Your task: Write out the data exactly from its first line onward, ending with the line in which "in_step sch (after (mutate m) w)" appears.

[Data extracted from a collection]
Lemma in_step_mutate m w :
  no_undefined m →
  in_step sch w →
  (∀ j k, Collection.uuids w j = Collection.uuids w k → j = k) →
  (Z.of_nat (size (current_data w) + adds m) < 2 ^ 31)%Z →
  in_step sch (after (mutate m) w)
  ∧ Collection.uuids (after (mutate m) w) = Collection.uuids w
  ∧ size (current_data (after (mutate m) w)) ≤ size (current_data w) + adds m
  ∧ match (mutate m w).1 with
    | Ok _ => accepted sch w m
    | Throw e => is_rejection e ∧ ¬ accepted sch w m
    end.
Proof using Hnodup Hschema.
  intros Hplain Hin Hinj Hsize.
  pose proof Hin as (Hs & _).
  destruct m as [record|records|i partial|i|]; simpl in Hsize;
    unfold after, mutate, accepted.
  - rewrite bind_run.
    destruct (valid_for_add_dec sch record) as [Hv|Hv].
    + destruct (in_step_add sch Hnodup Hschema w record Hin Hinj ltac:(lia) Hv)
        as (doc & w' & -> & Hin' & Hu & Hsz).
      simpl. split; [done|]. split; [done|]. split; [lia|done].
    + pose proof Hv as Hv'. rewrite <- Hs in Hv'.
      destruct (add_invalid record w Hv') as (e & He & ->).
      simpl. split; [done|]. split; [done|]. split; [lia|done].
  - rewrite bind_run.
    destruct (Forall_Exists_dec (valid_for_add sch)
                (λ record, ¬ valid_for_add sch record)
                (valid_for_add_dec sch) records) as [Hv|Hv].
    + destruct (in_step_addMany w records Hin Hinj Hsize Hv)
        as (docs & w' & -> & Hin' & Hu & Hsz).
      simpl. split; [done|]. split; [done|]. split; [lia|done].
    + assert (¬ Forall (valid_for_add sch) records) as Hnall.
      { intros Hall. apply Exists_exists in Hv as (r & Hr & Hnv).
        apply Hnv. eapply Forall_forall in Hall; [exact Hall|done]. }
      destruct (addMany_invalid_world records w)
        as (e & w' & -> & He & Ht & Hst & Hu & Hn); [by rewrite Hs|].
      simpl. split; [by eapply in_step_frame|]. split; [done|].
      rewrite (current_data_frame w w') by (by rewrite ?Hst).
      split; [lia|done].
  - rewrite bind_run.
    destruct (validateRecord partial sch true) as [[]|e] eqn:Hv.
    + destruct (current_data w !! i) as [existing|] eqn:Hi.
      * destruct (in_step_update sch Hnodup Hschema w i partial existing Hin
                    ltac:(lia) Hv Hplain Hi) as (doc & w' & -> & Hin' & Hu & Hsz).
        simpl. split; [done|]. split; [done|]. split; [lia|].
        split; [done|by eexists].
      * rewrite update_unknown; [|by rewrite Hs|done].
        simpl. split; [done|]. split; [done|]. split; [lia|].
        split; [done|]. by intros [_ [? ?]].
    + rewrite (update_invalid i partial w e) by (by rewrite Hs).
      simpl. split; [done|]. split; [done|]. split; [lia|].
      split; [by eapply validateRecord_rejection|]. by intros [? _].
  - destruct (current_data w !! i) as [existing|] eqn:Hi.
    + destruct (in_step_remove sch Hnodup w i existing Hin ltac:(lia) Hi)
        as (w' & -> & Hin' & Hu & Hsz).
      simpl. split; [done|]. split; [done|]. split; [lia|by eexists].
    + rewrite remove_unknown by done.
      simpl. split; [done|]. split; [done|]. split; [lia|].
      split; [done|]. by intros [? ?].
  - destruct (in_step_clear sch Hnodup w Hin) as (Hstep & Hu & Hd).
    unfold after in *. split; [done|]. split; [done|].
    rewrite Hd, map_size_empty. split; [lia|].
    by rewrite clear_run.
Qed.

Lemma in_step_mutated ms : ∀ w,
  Forall no_undefined ms →
  in_step sch w →
  (∀ j k, Collection.uuids w j = Collection.uuids w k → j = k) →
  (Z.of_nat (size (current_data w) + sum_list (adds <$> ms)) < 2 ^ 31)%Z →
  in_step sch (mutated ms w)
  ∧ Collection.uuids (mutated ms w) = Collection.uuids w
  ∧ size (current_data (mutated ms w))
    ≤ size (current_data w) + sum_list (adds <$> ms).
Proof using Hnodup Hschema.
  induction ms as [|m ms IH]; intros w Hplain Hin Hinj Hsize.
  { split; [done|]. split; [done|]. simpl. lia. }
  apply Forall_cons in Hplain as [Hm Hplain].
  rewrite fmap_cons in *. simpl in *.
  destruct (in_step_mutate m w Hm Hin Hinj ltac:(lia)) as (Hin' & Hu & Hsz & _).
  destruct (IH (after (mutate m) w)) as (Hfin & Hu' & Hle); [done|done| | |].
  - by rewrite Hu.
  - lia.
  - split; [done|]. unfold mutated in *. simpl.
    split; [by rewrite Hu'|lia].
Qed.

(** The state any such run leaves, from the construction on. *)
Lemma in_step_run nm file fs gen n ms :
  starts_empty file fs nm sch →
  (∀ j k : nat, gen j = gen k → j = k) →
  Forall no_undefined ms →
  (Z.of_nat (sum_list (adds <$> ms)) < 2 ^ 31)%Z →
  let w := mutated ms (Collection.create nm sch file fs gen n) in
  in_step sch w ∧ Collection.uuids w = gen
  ∧ size (current_data w) ≤ sum_list (adds <$> ms).
Proof using Hnodup Hschema.
  intros Hempty Hinj Hplain Hadds w.
  destruct (in_step_create sch Hnodup nm file fs gen n Hempty)
    as (Hstep0 & Hd0 & Hu0).
  destruct (in_step_mutated ms (Collection.create nm sch file fs gen n))
    as (Hstep & Hu & Hle); [done|done|by rewrite Hu0| |].
  { rewrite Hd0, map_size_empty. lia. }
  rewrite Hd0, map_size_empty in Hle.
  split; [done|]. split; [by rewrite <- Hu0|done].
Qed.

Lemma exact_target_typed f def q target :
  type def ≠ TObject → exact_target f def q = Some target →
  typed (type def) target.
Proof.
  unfold exact_target, typed. intros Hty.
  destruct (type def); try done.
  - destruct (_ || _); [done|]. by intros [= <-].
  - destruct (rangeMatch q); [done|].
    destruct (Number q); [|done]. by intros [= <-].
  - destruct (String.eqb q "true"); [by intros [= <-]|].
    destruct (String.eqb q "false"); [by intros [= <-]|done].
Qed.
Lemma no_key_no_entry (key text pre post : string) :
  key <> "" -> Str.contains key text = false -> text = pre +:+ post ->
  ~ starts_entry key post.
Proof.
  intros Hkey Hc -> (m & rest & Hm & ->).
  rewrite contains_app in Hc by exact Hkey. apply orb_false_iff in Hc as [_ Hc].
  destruct (m +:+ rest) eqn:E; cbn [Str.contains] in Hc;
    apply orb_false_iff in Hc as [Hc _]; rewrite <- E in Hc;
    rewrite (prefix_weaken _ _ _ (is_entry_prefix _ _ Hm)) in Hc; discriminate.
Qed.

(** ** A place of the text *)

Lemma sapp_inv_head (a b c : string) : a +:+ b = a +:+ c -> b = c.
Proof.
  induction a as [|x a IH]; cbn [String.append]; [auto|].
  intros [= H]. exact (IH H).
Qed.

(** Two ways to cut one text: one first part starts the other. *)
Lemma sapp_eq_sapp (a b c d : string) :
  a +:+ b = c +:+ d ->
  (exists x, a = c +:+ x /\ d = x +:+ b)
  \/ (exists y, y <> "" /\ c = a +:+ y /\ b = y +:+ d).
Proof.
  revert c. induction a as [|x a IH]; intros c H.
  - cbn [String.append] in H. destruct c as [|y c].
    + left. exists "". auto.
    + right. exists (String y c). repeat split; [discriminate | exact H].
  - destruct c as [|y c].
    + left. exists (String x a). cbn [String.append] in *. auto.
    + cbn [String.append] in H. injection H as -> H.
      destruct (IH _ H) as [(z & -> & ->) | (z & Hz & -> & ->)].
      * left. exists z. auto.
      * right. exists z. auto.
Qed.

Lemma occurs_at (k a y s : string) :
  y <> "" -> Str.prefix k (y +:+ s) = true -> Str.occurs_in k (a +:+ y) s = true.
Proof.
  intros Hy Hp. rewrite occurs_app. apply orb_true_iff. right.
  destruct y as [|c y]; [congruence|]. cbn [Str.occurs_in]. rewrite Hp. reflexivity.
Qed.

Section Places.
Variable rule : string -> string -> Prop.

(** Characters at which the rule does not apply are copied. *)
Lemma rewritten_copy_run (w s out : string) :
  (forall w1 w2 m r rest, w = w1 +:+ w2 -> w2 <> "" -> rule m r ->
     w2 +:+ s <> m +:+ rest) ->
  rewritten rule (w +:+ s) out ->
  exists out', out = w +:+ out' /\ rewritten rule s out'.
Proof.
  revert out. induction w as [|c w IH]; intros out Hw H.
  - exists out. auto.
  - cbn [String.append] in H.
    apply rewritten_cons_inv in H
      as [(m & r & rest & out' & Hr & Hs & _) | (out' & -> & _ & H)].
    + exfalso. apply (Hw "" (String c w) m r rest); [reflexivity | discriminate | exact Hr|].
      exact Hs.
    + destruct (IH out') as (out2 & -> & H2); [|exact H|exists out2; auto].
      intros w1 w2 m r rest -> Hw2 Hr.
      apply (Hw (String c w1) w2 m r rest); [reflexivity | exact Hw2 | exact Hr].
Qed.

(** A text read up to a place where no text of the rule runs over: the
    parts before and behind the place are read apart. *)
Lemma rewritten_split (a b out : string) :
  (forall m r, rule m r -> m <> "") ->
  (forall a1 a2 m r rest, a = a1 +:+ a2 -> a2 <> "" -> rule m r ->
     a2 +:+ b = m +:+ rest -> exists rest', a2 = m +:+ rest') ->
  rewritten rule (a +:+ b) out ->
  exists oa ob, out = oa +:+ ob /\ rewritten rule a oa /\ rewritten rule b ob.
Proof.
  remember (String.length a) as n eqn:Hn.
  assert (Hle : (String.length a <= n)%nat) by lia. clear Hn.
  intros Hne. revert a out Hle. induction n as [|n IH]; intros a out Hle Ha H.
  { destruct a; [|cbn in Hle; lia]. exists "", out. repeat split; [constructor | exact H]. }
  destruct a as [|c a].
  { exists "", out. repeat split; [constructor | exact H]. }
  cbn [String.append] in H.
  apply rewritten_cons_inv in H
    as [(m & r & rest & out' & Hr & Hs & -> & H) | (out' & -> & Hno & H)].
  - destruct (Ha "" (String c a) m r rest eq_refl ltac:(discriminate) Hr Hs)
      as [rest' Hrest'].
    assert (Hrest : rest = rest' +:+ b).
    { change (String c (a +:+ b)) with (String c a +:+ b) in Hs.
      rewrite Hrest', sapp_assoc in Hs. apply sapp_inv_head in Hs. auto. }
    subst rest.
    destruct (IH rest' out') as (oa & ob & -> & Hoa & Hob).
    + pose proof (Hne _ _ Hr) as Hm.
      apply (f_equal String.length) in Hrest'. rewrite slength_app in Hrest'.
      destruct m; [congruence|]. cbn [String.length] in Hrest', Hle. lia.
    + intros a1 a2 m2 r2 rest2 -> Ha2 Hr2.
      apply (Ha (m +:+ a1) a2 m2 r2 rest2); [|exact Ha2 | exact Hr2].
      rewrite Hrest', sapp_assoc. reflexivity.
    + exact H.
    + exists (r +:+ oa), ob. rewrite sapp_assoc, Hrest'. repeat split; [|exact Hob].
      apply rewritten_entry; assumption.
  - destruct (IH a out') as (oa & ob & -> & Hoa & Hob).
    + cbn in Hle. lia.
    + intros a1 a2 m2 r2 rest2 -> Ha2 Hr2.
      apply (Ha (String c a1) a2 m2 r2 rest2); [reflexivity | exact Ha2 | exact Hr2].
    + exact H.
    + exists (String c oa), ob. repeat split; [|exact Hob].
      apply rewritten_copy; [|exact Hoa].
      intros m r rest Hr Hs. apply (Hno m r (rest +:+ b) Hr).
      change (String c (a +:+ b)) with (String c a +:+ b).
      rewrite Hs, sapp_assoc. reflexivity.
Qed.
(** X6: an id that cannot be hashed (a non-empty list or dictionary)
    makes [xadd_json] raise [TypeError], after the limiter has granted the
    call and taken its token; no history changes. *)
Theorem unhashable_id_raises b channel data source clk v :
  wf b ->
  passes_validation date_parse channel data ->
  lookup "id" data = Some v ->
  truthy v = true ->
  hash_key v = Raise TypeError ->
  fst (allow (fst (_get_rate_limiter b source (at_limiter_init clk))) (at_allow clk))
  = true ->
  fst (xadd_json date_parse b channel data source clk) = Raise TypeError
  /\ channels (snd (xadd_json date_parse b channel data source clk)) = channels b.
Proof.
  intros Hwf Hval Hl Ht Hh Hallow.
  rewrite (xadd_json_with_id b channel data source clk v Hval Hl Ht).
  unfold from_limiter.
  destruct (get_rate_limiter_frame b source (at_limiter_init clk)) as (rls & Hf).
  destruct (_get_rate_limiter b source (at_limiter_init clk)) as [rl b1].
  simpl in Hf, Hallow. subst b1.
  destruct (allow rl (at_allow clk)) as [granted rl']. simpl in Hallow. subst granted.
  simpl negb. cbv iota.
  set (b2 := with_rate_limiters _ _).
  assert (Hwf2 : wf b2) by exact Hwf.
  destruct (cleanup_wf b2 (at_cleanup clk) Hwf2) as (ids & ts & Hc & _ & _).
  unfold seen_recent. rewrite Hc, Hh. simpl. split; reflexivity.
Qed.

(** *** A limit below one message in five seconds *)









(** *** Reading a channel *)

Lemma deque_append_newest {A} (d : list A) (x : A) :
  (List.length d <= 1000)%nat ->
  List.rev (deque_append channel_maxlen d x) = x :: List.firstn 999 (List.rev d).
Proof.
  intros Hlen. unfold deque_append, channel_maxlen.
  rewrite List.length_app. cbn [List.length].
  destruct (Nat.ltb_spec 1000 (List.length d + 1)) as [L|L].
  - destruct d as [|a d]; [cbn [List.length] in L; lia|].
    cbn [List.app List.tl]. rewrite List.rev_app_distr. cbn [List.rev List.app].
    f_equal. cbn [List.length] in Hlen, L.
    rewrite List.firstn_app, List.firstn_all2 by (rewrite List.length_rev; lia).
    rewrite List.length_rev.
    replace (999 - List.length d)%nat with 0%nat by lia.
    cbn [List.firstn]. rewrite List.app_nil_r. reflexivity.
  - rewrite List.rev_app_distr. cbn [List.rev List.app]. f_equal.
    rewrite List.firstn_all2 by (rewrite List.length_rev; lia). reflexivity.
Qed.

(** X8: after an accepted publish a read of the channel returns the
    published data first, followed by what a read of the 999 newest
    messages returned before the publish. *)
Theorem accepted_message_is_read_first b channel data source clk b' limit :
  (List.length (history b channel) <= 1000)%nat ->
  xadd_json date_parse b channel data source clk = (Ok true, b') ->
  1 <= limit ->
  fst (get_recent_messages b' channel limit)
  = data :: slice_to (limit - 1) (fst (get_recent_messages b channel 999)).
Proof.
  intros Hlen Hx Hlimit.
  destruct (xadd_json_channels date_parse b channel data source clk _ _ Hx)
    as [[_ (message_id & Hc)]|[Hne _]]; [|congruence].
  unfold get_recent_messages. cbn [fst].
  assert (Hh : history b' channel
               = deque_append channel_maxlen (history b channel)
                   (mkStreamMessage message_id channel data (at_message clk) source)).
  { unfold history at 1. rewrite Hc, lookup_insert_eq. reflexivity. }
  rewrite Hh, (deque_append_newest _ _ Hlen). unfold slice_to.
  destruct (Z.ltb_spec limit 0) as [L|_]; [lia|].
  destruct (Z.ltb_spec (limit - 1) 0) as [L|_]; [lia|].
  destruct (Z.ltb_spec 999 0) as [L|_]; [lia|].
  replace (Z.to_nat limit) with (S (Z.to_nat (limit - 1))) by lia.
  cbn [List.firstn List.map msg_data]. f_equal.
  rewrite List.firstn_map. reflexivity.
Qed.

End Publish.

(** Reading a channel is not destructive: whatever was read before, a
    read returns what it would have returned on the bus as it was, and a
    limit that is not negative bounds the number of messages returned. *)
Lemma reading_is_repeatable b channel limit :
  (forall channel' limit',
      fst (get_recent_messages (snd (get_recent_messages b channel limit))
             channel' limit')
      = fst (get_recent_messages b channel' limit'))
  /\ (0 <= limit ->
      Z.of_nat (List.length (fst (get_recent_messages b channel limit))) <= limit).
Proof.
  split.
  - intros channel' limit'. unfold get_recent_messages. cbn [fst snd].
    rewrite history_insert. destruct (decide (channel = channel')) as [->|Hne].
    + reflexivity.
    + reflexivity.
  - intros Hl. unfold get_recent_messages, slice_to. cbn [fst].
    destruct (Z.ltb_spec limit 0) as [L|_]; [lia|].
    rewrite List.length_map, List.length_firstn. lia.
Qed.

Result of the task:
Lemma in_step_mutate m w :
  no_undefined m →
  in_step sch w →
  (∀ j k, Collection.uuids w j = Collection.uuids w k → j = k) →
  (Z.of_nat (size (current_data w) + adds m) < 2 ^ 31)%Z →
  in_step sch (after (mutate m) w)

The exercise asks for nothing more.